SUPPLIED RECORDS Block Start
(** What the loop of [ReadRuleSetDirectory] does over a listing. *)
Lemma rulesets_loop_spec dirname entries :
  forall rulesets errors rulesets' errors',
    range (ReadRuleSetDirectory_entry dirname) entries (rulesets, errors)
    = Ret (rulesets', errors') ->
    exists new_errors,
      errors' = (errors ++ new_errors)%list
      /\ length new_errors + size rulesets' <= size rulesets + length (files entries)
      /\ (forall k, is_Some (rulesets !! k) -> is_Some (rulesets' !! k))
      /\ (forall k r, rulesets' !! k = Some r ->
            rulesets !! k = Some r
            \/ exists name, In (File name (Ok r)) entries
                            /\ ruleset_file_accepted dirname name r
                            /\ RuleSetName_of r = k)
      /\ (forall err, In err new_errors ->
            exists name content, In (File name content) entries
                                 /\ ruleset_file_refused dirname name content err)
      /\ (forall name content err,
            In (File name content) entries ->
            ruleset_file_refused dirname name content err -> In err new_errors)
      /\ (forall name r,
            In (File name (Ok r)) entries -> ruleset_file_accepted dirname name r ->
            is_Some (rulesets' !! RuleSetName_of r)).
Proof.
  induction entries as [|x entries IH]; intros rulesets errors rulesets' errors' H.
  - simpl in H. injection H as <- <-. exists []. rewrite app_nil_r. simpl.
    split; [reflexivity |]. split; [lia |]. split; [auto |]. split; [auto |].
    split; [intros err [] |]. split; [intros name content err [] | intros name r []].
  - cbn [range] in H.
    destruct (ReadRuleSetDirectory_entry dirname x (rulesets, errors))
      as [[rulesets1 errors1] | msg] eqn:Hstep; [| discriminate].
    cbn [mbind Exec_bind] in H.
    destruct (IH _ _ _ _ H) as (new & -> & Hsize & Hdom & Hnew & Herr & Hall & Hacc).
    apply ReadRuleSetDirectory_entry_step in Hstep.
    inversion Hstep as [x0 m0 e0 Hskip | name content err m0 e0 Hrefused
                       | name r m0 e0 Haccepted]; subst.
    + exists new. split; [reflexivity |]. split.
      { unfold files in *. cbn [List.filter].
        destruct (negb (IsDir x)); simpl; lia. }
      split; [exact Hdom |]. split.
      { intros k r Hr. destruct (Hnew k r Hr) as [Hold | (name & Hin & Hrest)];
          [now left | right]. exists name. split; [now right | exact Hrest]. }
      split.
      { intros err Hin. destruct (Herr err Hin) as (name & content & Hin' & Hrest).
        exists name, content. split; [now right | exact Hrest]. }
      split.
      { intros name content err [-> | Hin] Hrefused; [| now apply (Hall name content)].
        destruct Hrefused as (_ & Hh & _). destruct Hskip as [Hd | Hd]; simpl in Hd;
          congruence. }
      { intros name r [-> | Hin] Haccepted; [| now apply (Hacc name)].
        destruct Haccepted as (_ & Hh & _). destruct Hskip as [Hd | Hd]; simpl in Hd;
          congruence. }
    + exists (err :: new). split; [now rewrite <- app_assoc |]. split.
      { unfold files in *. simpl. lia. }
      split; [exact Hdom |]. split.
      { intros k r Hr. destruct (Hnew k r Hr) as [Hold | (name' & Hin & Hrest)];
          [now left | right]. exists name'. split; [now right | exact Hrest]. }
      split.
      { intros err' [<- | Hin].
        - exists name, content. split; [now left | exact Hrefused].
        - destruct (Herr err' Hin) as (name' & content' & Hin' & Hrest).
          exists name', content'. split; [now right | exact Hrest]. }
      split.
      { intros name' content' err' [[= <- <-] | Hin] Hrefused';
          [| right; now apply (Hall name' content')].
        left. destruct Hrefused as (_ & _ & [Hc | (r & Hc & Hv)]),
                Hrefused' as (_ & _ & [Hc' | (r' & Hc' & Hv')]);
          rewrite Hc in Hc'; try discriminate; [congruence |].
        injection Hc' as <-. congruence. }
      { intros name' r [[= <- ->] | Hin] Haccepted; [| now apply (Hacc name')].
        destruct Hrefused as (_ & _ & [Hc | (r' & [= <-] & Hv)]); [discriminate |].
        destruct Haccepted as (_ & _ & Hv'). congruence. }
    + exists new. split; [reflexivity |]. split.
      { unfold files in *. simpl.
        pose proof (size_insert_le rulesets (RuleSetName_of r) r). lia. }
      split.
      { intros k Hk. apply Hdom. destruct (decide (RuleSetName_of r = k)) as [<- | Hne].
        - rewrite lookup_insert_eq. now eexists.
        - now rewrite lookup_insert_ne. }
      split.
      { intros k r' Hr. destruct (Hnew k r' Hr) as [Hold | (name' & Hin & Hrest)].
        - destruct (decide (RuleSetName_of r = k)) as [<- | Hne].
          + rewrite lookup_insert_eq in Hold. injection Hold as <-. right.
            exists name. split; [now left | auto].
          + rewrite lookup_insert_ne in Hold by exact Hne. now left.
        - right. exists name'. split; [now right | exact Hrest]. }
      split.
      { intros err Hin. destruct (Herr err Hin) as (name' & content' & Hin' & Hrest).
        exists name', content'. split; [now right | exact Hrest]. }
      split.
      { intros name' content' err [[= <- <-] | Hin] Hrefused;
          [| now apply (Hall name' content')].
        destruct Hrefused as (_ & _ & [Hc | (r' & [= <-] & Hv)]); [discriminate |].
        destruct Haccepted as (_ & _ & Hv'). congruence. }
      { intros name' r' [[= <- <-] | Hin] Haccepted'; [| now apply (Hacc name')].
        apply Hdom. rewrite lookup_insert_eq. now eexists. }
Qed.
(* ------------------------------------------------------------------ *)
(** ** google.golang.org/protobuf/encoding/protowire

    The wire primitives the encoders and decoders of the repository call.
    A consumer returns [None] where protowire returns a negative length. *)
Module Wire.

Definition byte_of (z : Z) : Byte.byte :=
  match Byte.of_N (Z.to_N (z mod 256)) with Some x => x | None => Byte.x00 end.

Definition val (x : Byte.byte) : Z := Z.of_N (Byte.to_N x).

Definition VarintType : Z := 0.
Definition Fixed64Type : Z := 1.
Definition BytesType : Z := 2.
Definition StartGroupType : Z := 3.
Definition EndGroupType : Z := 4.
Definition Fixed32Type : Z := 5.

(** [AppendVarint] for a uint64: seven bits per byte, low group first,
    high bit set on all bytes but the last; at most ten bytes. *)
Fixpoint varint_bytes (k : nat) (v : Z) : bytes :=
  match k with
  | O => [byte_of v]
  | S k' => if v <? 128 then [byte_of v]
            else byte_of (v mod 128 + 128) :: varint_bytes k' (v / 128)
  end.

Definition AppendVarint (b : bytes) (v : Z) : bytes := b ++ varint_bytes 9 v.

Definition EncodeTag (num typ : Z) : Z := Z.lor (Z.shiftl num 3) (Z.land typ 7).

Definition AppendTag (b : bytes) (num typ : Z) : bytes :=
  AppendVarint b (EncodeTag num typ).

(** [AppendBytes]: [uint64(len(v))] then [v]; [len(v)] is a non-negative
    [int]. *)
Definition AppendBytes (b v : bytes) : bytes :=
  AppendVarint b (Z.of_nat (length v)) ++ v.

(** [ConsumeVarint]: byte [i] (i < 9) contributes its low seven bits at
    [7 * i] and continues on a set high bit; a tenth byte must be 0 or 1.
    [None] on truncation or overflow. *)
Fixpoint cvar (k : nat) (sh : Z) (b : bytes) : option (Z * nat) :=
  match b with
  | [] => None
  | x :: r =>
      let y := val x in
      match k with
      | O => if y <? 2 then Some (y * 2 ^ sh, 1%nat) else None
      | S k' =>
          if y <? 128 then Some (y * 2 ^ sh, 1%nat)
          else match cvar k' (sh + 7) r with
               | None => None
               | Some (v, n) => Some ((y - 128) * 2 ^ sh + v, S n)
               end
      end
  end.

Definition ConsumeVarint (b : bytes) : option (Z * nat) := cvar 9 0 b.

(** [DecodeTag]: a field number above [MaxInt32] decodes as -1. *)
Definition DecodeTag (x : Z) : Z * Z :=
  if 2 ^ 31 - 1 <? Z.shiftr x 3 then (-1, 0)
  else (Z.shiftr x 3, Z.land x 7).

(** [ConsumeTag]: field numbers below [MinValidNumber = 1] are errors. *)
Definition ConsumeTag (b : bytes) : option (Z * Z * nat) :=
  match ConsumeVarint b with
  | None => None
  | Some (v, n) =>
      let '(num, typ) := DecodeTag v in
      if num <? 1 then None else Some (num, typ, n)
  end.

(** [ConsumeBytes]: the length prefix, then [b[n:][:m]]. *)
Definition ConsumeBytes (b : bytes) : option (bytes * nat) :=
  match ConsumeVarint b with
  | None => None
  | Some (m, n) =>
      let rest := skipn n b in
      if Z.of_nat (length rest) <? m then None
      else Some (firstn (Z.to_nat m) rest, (n + Z.to_nat m)%nat)
  end.

Definition ConsumeFixed32 (b : bytes) : option nat :=
  if (length b <? 4)%nat then None else Some 4%nat.

Definition ConsumeFixed64 (b : bytes) : option nat :=
  if (length b <? 8)%nat then None else Some 8%nat.

Definition DefaultRecursionLimit : Z := 10000.

(** [consumeFieldValueD]: the length of one field value of type [typ];
    a group is read up to its matching end-group tag.  [fuel] bounds the
    nesting of groups and [g] the fields of one group: each step reads at
    least one byte of [b], so [length b + 1] of each never runs out. *)
Fixpoint consumeFieldValueD (fuel : nat) (num typ : Z) (b : bytes) (depth : Z)
    : option nat :=
  if typ =? VarintType then option_map snd (ConsumeVarint b)
  else if typ =? Fixed32Type then ConsumeFixed32 b
  else if typ =? Fixed64Type then ConsumeFixed64 b
  else if typ =? BytesType then option_map snd (ConsumeBytes b)
  else if typ =? StartGroupType then
    if depth <? 0 then None else
    match fuel with
    | O => None
    | S f =>
        (fix group (g : nat) (b' : bytes) : option nat :=
           match g with
           | O => None
           | S g' =>
               match ConsumeTag b' with
               | None => None
               | Some (num2, typ2, n) =>
                   let b'' := skipn n b' in
                   if typ2 =? EndGroupType then
                     if negb (num =? num2) then None
                     else Some (length b - length b'')%nat
                   else match consumeFieldValueD f num2 typ2 b'' (depth - 1) with
                        | None => None
                        | Some m => group g' (skipn m b'')
                        end
               end
           end) (S (length b)) b
    end
  else None.

Definition ConsumeFieldValue (num typ : Z) (b : bytes) : option nat :=
  consumeFieldValueD (S (length b)) num typ b DefaultRecursionLimit.

(** The decoding loop shared by every decoder of the repository:
    [for len(b) > 0 { num, typ, n := ConsumeTag(b); b = b[n:]; switch ... }],
    where [step] is the [switch]: the updated accumulator and the length
    of the field value it consumed.  Each round consumes a tag of at
    least one byte, so [length b] rounds suffice. *)
Fixpoint for_fields {T} (step : Z -> Z -> bytes -> T -> option (T * nat))
    (fuel : nat) (acc : T) (b : bytes) : option T :=
  match b with
  | [] => Some acc
  | _ :: _ =>
      match fuel with
      | O => None
      | S f =>
          match ConsumeTag b with
          | None => None
          | Some (num, typ, n) =>
              let b := skipn n b in
              match step num typ b acc with
              | None => None
              | Some (acc', m) => for_fields step f acc' (skipn m b)
              end
          end
      end
  end.

Definition decode_fields {T} (step : Z -> Z -> bytes -> T -> option (T * nat))
    (acc : T) (b : bytes) : option T :=
  for_fields step (length b) acc b.

(** The three shapes of a [case] of these decoders. *)
Definition bytes_field {T} (typ : Z) (b : bytes) (upd : bytes -> T)
    : option (T * nat) :=
  if negb (typ =? BytesType) then None else
  match ConsumeBytes b with
  | None => None
  | Some (v, n) => Some (upd v, n)
  end.

Definition varint_field {T} (typ : Z) (b : bytes) (upd : Z -> T)
    : option (T * nat) :=
  if negb (typ =? VarintType) then None else
  match ConsumeVarint b with
  | None => None
  | Some (v, n) => Some (upd v, n)
  end.

Definition skip_field {T} (num typ : Z) (b : bytes) (acc : T) : option (T * nat) :=
  match ConsumeFieldValue num typ b with
  | None => None
  | Some n => Some (acc, n)
  end.

End Wire.

(* ------------------------------------------------------------------ *)
(** ** pkg/tx/payload_encoding.go *)
Module PayloadCodec.
Import Wire State.

Definition str (s : string) : bytes := String.list_byte_of_string s.
Definition of_bytes (v : bytes) : string := String.string_of_list_byte v.

Definition encodeTransfer (to : string) (amount : Z) : bytes :=
  let inner := AppendTag [] 1 BytesType in
  let inner := AppendBytes inner (str to) in
  let inner := AppendTag inner 2 VarintType in
  let inner := AppendVarint inner amount in
  AppendBytes (AppendTag [] 1 BytesType) inner.

Definition encodeStakeDelegate (validator : string) (amount : Z) : bytes :=
  let inner := AppendTag [] 1 BytesType in
  let inner := AppendBytes inner (str validator) in
  let inner := AppendTag inner 2 VarintType in
  let inner := AppendVarint inner amount in
  AppendBytes (AppendTag [] 2 BytesType) inner.

Definition encodeStakeUndelegate (validator : string) (amount : Z) : bytes :=
  let inner := AppendTag [] 1 BytesType in
  let inner := AppendBytes inner (str validator) in
  let inner := AppendTag inner 2 VarintType in
  let inner := AppendVarint inner amount in
  AppendBytes (AppendTag [] 3 BytesType) inner.

Definition encodeContractDeploy (wasmCode salt : bytes) : bytes :=
  let inner := AppendTag [] 1 BytesType in
  let inner := AppendBytes inner wasmCode in
  let inner := AppendTag inner 2 BytesType in
  let inner := AppendBytes inner salt in
  AppendBytes (AppendTag [] 4 BytesType) inner.

Definition encodeContractCall (address method : string) (args : list bytes) : bytes :=
  let inner := AppendTag [] 1 BytesType in
  let inner := AppendBytes inner (str address) in
  let inner := AppendTag inner 2 BytesType in
  let inner := AppendBytes inner (str method) in
  let inner := fold_left (fun inner arg =>
                 AppendBytes (AppendTag inner 3 BytesType) arg) args inner in
  AppendBytes (AppendTag [] 5 BytesType) inner.

Definition encodeGovernanceProposal (title description paramKey paramValue : string)
    : bytes :=
  let inner := AppendTag [] 1 BytesType in
  let inner := AppendBytes inner (str title) in
  let inner := AppendTag inner 2 BytesType in
  let inner := AppendBytes inner (str description) in
  let inner := AppendTag inner 3 BytesType in
  let inner := AppendBytes inner (str paramKey) in
  let inner := AppendTag inner 4 BytesType in
  let inner := AppendBytes inner (str paramValue) in
  AppendBytes (AppendTag [] 6 BytesType) inner.

(** [t.Option] is a [types.VoteOption] (a [uint8]) widened to uint64. *)
Definition encodeGovernanceVote (proposalID option : Z) : bytes :=
  let inner := AppendTag [] 1 VarintType in
  let inner := AppendVarint inner proposalID in
  let inner := AppendTag inner 2 VarintType in
  let inner := AppendVarint inner option in
  AppendBytes (AppendTag [] 7 BytesType) inner.

(** [EncodePayload]; the typed payloads of the model are never nil. *)
Definition EncodePayload (p : Payload) (senderPubKey : bytes) : bytes :=
  let out := match p with
             | Transfer to amount => encodeTransfer to amount
             | StakeDelegate v amount => encodeStakeDelegate v amount
             | StakeUndelegate v amount => encodeStakeUndelegate v amount
             | ContractDeploy code salt => encodeContractDeploy code salt
             | ContractCall a m args => encodeContractCall a m args
             | GovernanceProposal t d k v => encodeGovernanceProposal t d k v
             | GovernanceVote id o => encodeGovernanceVote id o
             end in
  if (0 <? length senderPubKey)%nat then
    AppendBytes (AppendTag out 8 BytesType) senderPubKey
  else out.

(** The [switch num] of [decodeTransfer], [decodeStakeDelegate] and
    [decodeStakeUndelegate]: field 1 an address, field 2 a uint64. *)
Definition addr_amount_step (num typ : Z) (b : bytes) (acc : string * Z)
    : option ((string * Z) * nat) :=
  let '(addr, amount) := acc in
  if num =? 1 then bytes_field typ b (fun v => (of_bytes v, amount))
  else if num =? 2 then varint_field typ b (fun v => (addr, v))
  else skip_field num typ b (addr, amount).

Definition decodeTransfer (b : bytes) : option Payload :=
  match decode_fields addr_amount_step (""%string, 0) b with
  | None => None
  | Some (to, amount) => Some (Transfer to amount)
  end.

Definition decodeStakeDelegate (b : bytes) : option Payload :=
  match decode_fields addr_amount_step (""%string, 0) b with
  | None => None
  | Some (validator, amount) => Some (StakeDelegate validator amount)
  end.

Definition decodeStakeUndelegate (b : bytes) : option Payload :=
  match decode_fields addr_amount_step (""%string, 0) b with
  | None => None
  | Some (validator, amount) => Some (StakeUndelegate validator amount)
  end.

Definition contractDeploy_step (num typ : Z) (b : bytes) (acc : bytes * bytes)
    : option ((bytes * bytes) * nat) :=
  let '(code, salt) := acc in
  if num =? 1 then bytes_field typ b (fun v => (v, salt))
  else if num =? 2 then bytes_field typ b (fun v => (code, v))
  else skip_field num typ b (code, salt).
SUPPLIED RECORDS Block End
* [TASK REQUIREMENTS]: Restate word for word only the lines above from the line containing "encodeContractCall a m args" to the line containing "else skip_field num typ b (addr, amount).", both of them included.

* [ANSWER BOX]:
             | ContractCall a m args => encodeContractCall a m args
             | GovernanceProposal t d k v => encodeGovernanceProposal t d k v
             | GovernanceVote id o => encodeGovernanceVote id o
             end in
  if (0 <? length senderPubKey)%nat then
    AppendBytes (AppendTag out 8 BytesType) senderPubKey
  else out.

(** The [switch num] of [decodeTransfer], [decodeStakeDelegate] and
    [decodeStakeUndelegate]: field 1 an address, field 2 a uint64. *)
Definition addr_amount_step (num typ : Z) (b : bytes) (acc : string * Z)
    : option ((string * Z) * nat) :=
  let '(addr, amount) := acc in
  if num =? 1 then bytes_field typ b (fun v => (of_bytes v, amount))
  else if num =? 2 then varint_field typ b (fun v => (addr, v))
  else skip_field num typ b (addr, amount).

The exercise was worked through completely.